Yeah, so. Valentine's day was whack this year. I didn't have anyone to share it with nor did I end up locking lips with a random stranger...not that I would (lie).
I'm not saying I miss love. I don't miss love. I don't miss it at all. The love letters. The cute looks and longing gazes. Holding hands...thinking each other's poop is cute.
Sigh. Who the hell am I kidding?
I miss all that shiznit and I can't even front. It's nice. Real supa dupa freakin' nice. I'm a romantic at my core. I love American President. I love the thought of marrying a woman, having kids, and farting in bed as we fall asleep in our old age.

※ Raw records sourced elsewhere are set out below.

(** * Cross-organization collections of the portal's GitHub library

    A shallow embedding of [createMethods] (the cross-organization
    collection methods built on the composite cache engine):
    [generalizedCollectionMethod], [getCrossOrganizationMethod] with its
    per-organization fan-out [actualCrossOrgMethod], and
    [crossOrganizationCollection], the nested aggregation, with the
    listings and aggregations built from them.

    The JavaScript is callback- and promise-based.  The embedding is in
    direct style: a function that reports through a Node-style callback
    returns the arguments it calls back with, a promise is the way it
    settles, and the state every call may touch is passed explicitly. *)

From Stdlib Require Import ZArith String Ascii List Bool Lia DecimalString Permutation.
From stdpp Require Import base list strings gmap.
Import ListNotations.
Local Open Scope string_scope.
Local Open Scope list_scope.
#[local] Set Warnings "-register-all".

(** ** JavaScript values *)

Module JS.

(** The values the collection methods handle.  Numbers are the integers
    (cache ages, page sizes, identifiers), so there is no NaN.  [VError m]
    is [new Error(m)]; [VTypeError] is a TypeError raised by the engine
    itself, whose message depends on the engine and is not modelled.
    [VFun] is a function, of which only the name is kept.  [VArr] is an
    array with
    the extra named properties the cache attaches to it ([headers],
    [cost]); named properties never are array indices.  Property reads see
    own properties only: what an object inherits from its prototype
    ([constructor], [toString], the [stack] of an error, the built-in
    properties of a function) is outside the model. *)
Inductive value : Type :=
  | VUndefined
  | VNull
  | VBool (b : bool)
  | VNum (n : Z)
  | VStr (s : string)
  | VFun (name : string)
  | VError (message : string)
  | VTypeError
  | VObj (props : list (string * value))
  | VArr (elems : list value) (props : list (string * value)).

(** The own properties of a plain object, in insertion order. *)
Abbreviation props := (list (string * value)).

(** ToBoolean. *)
Definition truthy (v : value) : bool :=
  match v with
  | VUndefined | VNull => false
  | VBool b => b
  | VNum n => negb (n =? 0)%Z
  | VStr s => negb (s =? "")
  | _ => true
  end.

(** [typeof v === 'function'] *)
Definition is_function (v : value) : bool :=
  match v with VFun _ => true | _ => false end.

(** Synchronous evaluation: a value, or an exception thrown. *)
Inductive result (A : Type) : Type :=
  | Ok (a : A)
  | Throw (e : value).
Arguments Ok {A} a.
Arguments Throw {A} e.

Definition bind {A B} (r : result A) (k : A -> result B) : result B :=
  match r with
  | Ok a => k a
  | Throw e => Throw e
  end.

Notation "x <- r ;; k" := (bind r (fun x => k))
  (at level 100, r at next level, right associativity).

(** *** Property tables *)

(** [o[k]] on the own properties. *)
Fixpoint prop_lookup (k : string) (ps : props) : option value :=
  match ps with
  | [] => None
  | (k', v) :: rest => if k =? k' then Some v else prop_lookup k rest
  end.

Definition prop_get (k : string) (ps : props) : value :=
  match prop_lookup k ps with
  | Some v => v
  | None => VUndefined
  end.

(** [o[k] = v]: an existing property keeps its place, a new one goes last. *)
Fixpoint prop_set (k : string) (v : value) (ps : props) : props :=
  match ps with
  | [] => [(k, v)]
  | (k', v') :: rest =>
      if k =? k' then (k, v) :: rest else (k', v') :: prop_set k v rest
  end.

(** [delete o[k]] *)
Definition prop_delete (k : string) (ps : props) : props :=
  List.filter (fun p => negb (k =? fst p)) ps.

(** *** Property order

    [OrdinaryOwnPropertyKeys]: array indices first, in ascending numeric
    order, then the other names in the order they were created. *)

Definition digit_of (c : ascii) : option N :=
  let n := N_of_ascii c in
  if ((48 <=? n) && (n <=? 57))%N then Some (n - 48)%N else None.

Fixpoint digits_value (s : string) (acc : N) : option N :=
  match s with
  | EmptyString => Some acc
  | String c rest =>
      match digit_of c with
      | Some d => digits_value rest (10 * acc + d)%N
      | None => None
      end
  end.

Forreal: Who doesn't love to love? And, for all of those who say you don't, you're in denial.
I spent Valentine's Day with my favorite gay. It was fabulous except I had too much tequilla. I won't go into detail. Then, it was my bday (the 15th) and everyone bought me drinks. I was in oblivion. But, not the good one.

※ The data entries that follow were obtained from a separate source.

(** * geocoder-osm-google: the Geocoder facade and its two provider adapters

    A shallow embedding of [src/geocoding.ts].

    - JavaScript strings are Rocq [string]s, read as the UTF-8 bytes of
      well-formed text.  Every string primitive used by the source
      ([endsWith], [slice], [trim], [replace], [encodeURIComponent]) only
      cuts at ASCII characters or at whole white-space characters, so the
      byte reading and the UTF-16 reading of the source agree.
    - JavaScript numbers are primitive binary64 floats.  They are carried
      around and never computed with; [parseFloat] and the number-to-string
      conversion belong to the host.
    - The asynchronous methods are computations in a small monad that
      threads the list of observable events (provider requests and console
      output) and ends in a returned value or a thrown one.  A promise that
      rejects is a computation that throws. *)

From Stdlib Require Import String Ascii ZArith NArith Lia List.
From Stdlib Require Import Floats.PrimFloat DecimalString.
From stdpp Require Import base option list gmap strings.

Set Warnings "-inexact-float".
Open Scope string_scope.

(** ** JavaScript string primitives *)

Module JS.

(** [String.prototype.endsWith(searchString)], end position omitted. *)
Definition endsWith (s searchString : string) : bool :=
  let len := String.length s in
  let searchLength := String.length searchString in
  if (len <? searchLength)%nat then false
  else String.eqb (substring (len - searchLength) searchLength s) searchString.

(** [String.prototype.slice(start, end)] with integer arguments. *)
Definition slice (s : string) (start end_ : Z) : string :=
  let len := Z.of_nat (String.length s) in
  let from := if (start <? 0)%Z then Z.max (len + start) 0 else Z.min start len in
  let to := if (end_ <? 0)%Z then Z.max (len + end_) 0 else Z.min end_ len in
  substring (Z.to_nat from) (Z.to_nat (Z.max (to - from) 0)) s.

(** A string is truthy unless it is empty. *)
Definition truthy (s : string) : bool := negb (String.eqb s "").

(** [a || b] where [a] and [b] are strings or [undefined]. *)
Definition or (a b : option string) : option string :=
  match a with
  | Some s => if truthy s then Some s else b
  | None => b
  end.

(** [a || ''] where [a] is a string or [undefined]. *)
Definition or_empty (a : option string) : string :=
  match a with
  | Some s => if truthy s then s else ""
  | None => ""
  end.

(** The white-space and line-terminator characters that [trim] removes,
    each as its UTF-8 bytes: U+0009..U+000D, U+0020, U+00A0, U+1680,
    U+2000..U+200A, U+2028, U+2029, U+202F, U+205F, U+3000, U+FEFF. *)
Definition whiteSpace : list (list N) :=
  ([ [9]; [10]; [11]; [12]; [13]; [32];
     [194; 160];
     [225; 154; 128];
     [226; 128; 128]; [226; 128; 129]; [226; 128; 130]; [226; 128; 131];
     [226; 128; 132]; [226; 128; 133]; [226; 128; 134]; [226; 128; 135];
     [226; 128; 136]; [226; 128; 137]; [226; 128; 138];
     [226; 128; 168]; [226; 128; 169]; [226; 128; 175];
     [226; 129; 159];
     [227; 128; 128];
     [239; 187; 191] ])%N.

Look. As much of a romantic I am deep down, I'm also scared shiznitless by the thought of being loved for who I am. It's a massive amount of pressure to be with someone who sees right through you and still doesn't care how imperfect you are.

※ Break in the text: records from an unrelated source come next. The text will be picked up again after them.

(** C8: [get_action] is deterministic and keeps no memory: its result does
    not depend on the world it runs in, so a second call on the same
    observation, made after the first one, returns the same result. *)
Theorem get_action_deterministic (self : LunarLanderAgent)
    (observation : list R) (w : World) :
  fst (get_action formatter accepts self observation
         (snd (get_action formatter accepts self observation w))) =
  fst (get_action formatter accepts self observation w)
  /\ forall w' : World,
       fst (get_action formatter accepts self observation w') =
       fst (get_action formatter accepts self observation w).
Proof.
  assert (H : forall w1 w2 : World,
             fst (get_action formatter accepts self observation w1) =
             fst (get_action formatter accepts self observation w2)).
  { intros w1 w2. rewrite !get_action_eq.
    destruct (boosters observation) as [b|e]; [|reflexivity].
    destruct (accepts _); [|reflexivity].
    destruct (env_config self !! "continuous") as [c|]; [|reflexivity].
    destruct (truthy c); reflexivity. }
  split; [apply H | intros w'; apply H].
Qed.

(** C9: in the discrete action space, if the action is NOOP (0) then
    [yv >= -0.1]. *)
Theorem noop_only_when_slow (self : LunarLanderAgent)
    (x y xv yv theta omega lc rc : R) (w : World) (c : pyval) :
  env_config self !! "continuous" = Some c ->
  truthy c = false ->
  fst (get_action formatter accepts self [x; y; xv; yv; theta; omega; lc; rc] w) =
    Returned (ActInt 0) ->
  yv >= - 0.1.
Proof.
  intros Hc Ht. rewrite get_action_eq, boosters_eq.
  destruct (accepts _); [|discriminate].
  rewrite Hc, Ht; cbn [fst yBooster xBooster loc_y loc_yv].
  generalize (sin theta * 2.5 + omega * 2.5 - (x * 3 + xv * 4)); intros xb.
  unfold quantized.
  destruct (Rgtb _ (Rabs xb)); [intros H; discriminate H|].
  unfold Rltb, Rgtb. intros H.
  case_R_in H; cbn [andb] in H; try discriminate H; lra.
Qed.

This is a part of growing and maturing as a young woman. Getting comfortable in my own skin and with how unique I am in my own way. It's still tough, ya know, seeing how much growth there is that needs to happen. But hey, this is a part of life and the journey, right?
Next year I strive for a happier and more fulfilling Valentine's Day, even if I am alone. And, I wish that for you as well.